Abbiamo sviluppato un flusso di lavoro semplice e adattabile per estrarre dati quantitativi da studi biologici basati su formazione immagine di fluorescenza delle cellule di aggregazione proteica e flusso autofagico nel sistema nervoso centrale di Drosophila modelli di neurodegenerazione.
Con la crescente diffusione di malattie neurodegenerative, è sempre più importante capire la patofisiologia di fondo che conduce alla perdita e disfunzione neuronale. Tecnologie e strumenti di imaging basata sulla fluorescenza abilitare analisi senza precedenti dei processi neurobiologici subcellulari, eppure c’è ancora una necessità di approcci imparziale, riproducibile e accessibile per l’estrazione di dati quantificabili da studi di imaging . Abbiamo sviluppato un flusso di lavoro semplice e adattabile per estrarre dati quantitativi dagli studi di formazione immagine di fluorescenza-basata della drosofila in modelli di neurodegenerazione. In particolare, descriviamo un metodo facile da seguire, semi-automatizzato utilizzando Fiji/ImageJ per analizzare i due processi cellulari: in primo luogo, quantifichiamo aggregazione proteica e profilo nel lobo ottico Drosophila utilizzando fluorescenti-etichetta mutante proteine di huntingtin; e in secondo luogo, valutiamo il flusso di autofagia-lisosoma nel sistema visivo della drosofila con quantificazione basata su raziometrici di un reporter fluorescente tandem dell’autofagia. D’importanza, il protocollo descritto qui include un passaggio di segmentazione semi-automatizzata per garantire che tutte le strutture fluorescenti sono analizzate per minimizzare il bias di selezione e per aumentare la risoluzione di sottili confronti. Questo approccio può essere esteso per l’analisi di altre strutture biologiche cellulari e processi implicati nei processi neurodegenerativi, quali proteinico puncta (granuli di stress e complessi sinaptici), anche come membrana-limitano scomparti (mitocondri e vescicole della membrana del traffico). Questo metodo fornisce un standardizzato, ma adattabile riferimento punto per analisi dell’immagine e la quantificazione e potrebbe facilitare affidabilità e riproducibilità attraverso il campo e infine migliorare comprensione meccanicistica della neurodegenerazione.

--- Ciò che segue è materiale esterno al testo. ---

(** C8. The delete controller never lets anything but an [HTTPException]
    out. With the record store answering, deleting an evaluation the
    tenant has removes that record, leaves every other record alone and
    answers 200; deleting an id the tenant does not have changes nothing
    and ends in the 404 [HTTPException], also when another tenant has a
    record under that id. *)
Theorem delete_controller_outcomes (eval_id tenant : string) (w : World) :
  let out := delete_bias_fairness_evaluation_controller eval_id tenant w in
  (∀ e, out.1 = Raise e → ∃ code detail, e = HTTPException code detail) ∧
  (faults w DB (calls w DB) = None →
   match db w !! (tenant, eval_id) with
   | Some _ =>
       (delete_bias_fairness_evaluation eval_id tenant w).1 = Ok true ∧
       out.1 = Ok (JSONResponse 200
                     (JDict [("message",
                              JStr ("Evaluation " ++ eval_id ++ " deleted successfully"))])) ∧
       db out.2 !! (tenant, eval_id) = None ∧
       (∀ k, k ≠ (tenant, eval_id) → db out.2 !! k = db w !! k)
   | None =>
       (delete_bias_fairness_evaluation eval_id tenant w).1 = Ok false ∧
       out.1 = Raise (HTTPException 404 ("Evaluation with ID " ++ eval_id ++ " not found")) ∧
       db out.2 = db w
   end).
Proof.
  intros out. subst out. split.
  - unfold_controllers. exec.
    repeat (case_match; simplify_eq; exec); intros e [= <-]; eauto.
  - intros HD. destruct (db w !! (tenant, eval_id)) as [r|] eqn:E.
    + assert (Hb : bool_decide (is_Some (db w !! (tenant, eval_id))) = true)
        by (apply bool_decide_eq_true; eauto).
      run with HD, Hb.
      split; [reflexivity|]. split; [reflexivity|]. split.
      * apply lookup_delete_eq.
      * intros k Hk. now apply lookup_delete_ne.
    + assert (Hb : bool_decide (is_Some (db w !! (tenant, eval_id))) = false)
        by (apply bool_decide_eq_false; rewrite E; now intros [? ?]).
      run with HD, Hb.
      split; [reflexivity|]. split; [reflexivity|]. now apply delete_id.
Qed.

Malattie neurodegenerative colpiscono milioni di persone ogni anno e l’incidenza sta aumentando con l’invecchiamento della popolazione1. Mentre ogni malattia neurodegenerative ha un’eziologia unica, aggregazione delle proteine misfolded e ripartizione della rete proteostasis sono patologici comuni caratteristiche di molte di queste malattie. Delucidamento come rottura di questi processi fondamentali e interdipendenti va storto per contribuire alla morte delle cellule e la disfunzione neuronale è fondamentale per la comprensione delle malattie neurodegenerative così come guidare gli interventi terapeutici. Acquisizione di immagini basata sulla fluorescenza permette per indagine su questi processi complessi e dinamici nei neuroni e ha notevolmente contribuito alla nostra comprensione della biologia delle cellule neuronali. Analisi di proteine fluorescente è impegnativo, specialmente quando gli esperimenti sono effettuati in vivo, a causa di tessuti altamente compatti, tipi cellulari diversi ed eterogeneità morfologica. Manuale assistita quantificazione è conveniente e semplice, ma è spesso richiede tempo e soggetto a pregiudizi umani. Di conseguenza, c’è una necessità di approcci imparziale, riproducibile e accessibile per l’estrazione di dati quantificabili da studi di imaging.
Abbiamo delineato un flusso di lavoro semplice e adattabile con Fiji/ImageJ, un’immagine potente e liberamente accessibile, elaborazione software2,3, per estrarre dati quantitativi da studi di formazione immagine di fluorescenza in modelli sperimentali di neurodegenerazione utilizzando Drosophila. Seguendo questo protocollo per quantificare l’aggregazione proteica e flusso autofagico — due cellulari caratteristiche biologiche che sono altamente pertinenti alla patologia di malattia neurodegenerative — abbiamo dimostrato la sensibilità e la riproducibilità di questo approccio. Analisi delle proteine fluorescente contrassegnati huntingtina (Htt) nel lobo ottico di Drosophila ha rivelato il numero, la dimensione e l’intensità degli aggregati della proteina. Abbiamo visualizzato un reporter fluorescente tandem di autophagic flusso all’interno del sistema visivo di Drosophila , che mostra segnali di emissione diversi a seconda l’ ambiente compartimentali4. Analisi basata su raziometrici del reporter tandem ammessi per una visione quantitativa e globale di cambiamento continuo di autofagia-lisosoma da formazione dell’autofagosoma, maturazione e trasporto alla degradazione nel lisosoma e inoltre evidenziato vulnerabili compartimenti in circostanze neurodegenerative interrotta. Importante, in entrambe le analisi abbiamo implementato passaggi di soglia e segmentazione semi-automatizzati nel nostro protocollo per ridurre al minimo la polarizzazione unconscious, aumentare la potenza di campionamento e fornire uno standard per facilitare i confronti tra studi simili. Il semplice flusso di lavoro è inteso a rendere potente plugin di Fiji/ImageJ (sviluppato da scienziati informatici basati su algoritmi matematici) più accessibile ai neurobiologi e la comunità di Scienze della vita in generale.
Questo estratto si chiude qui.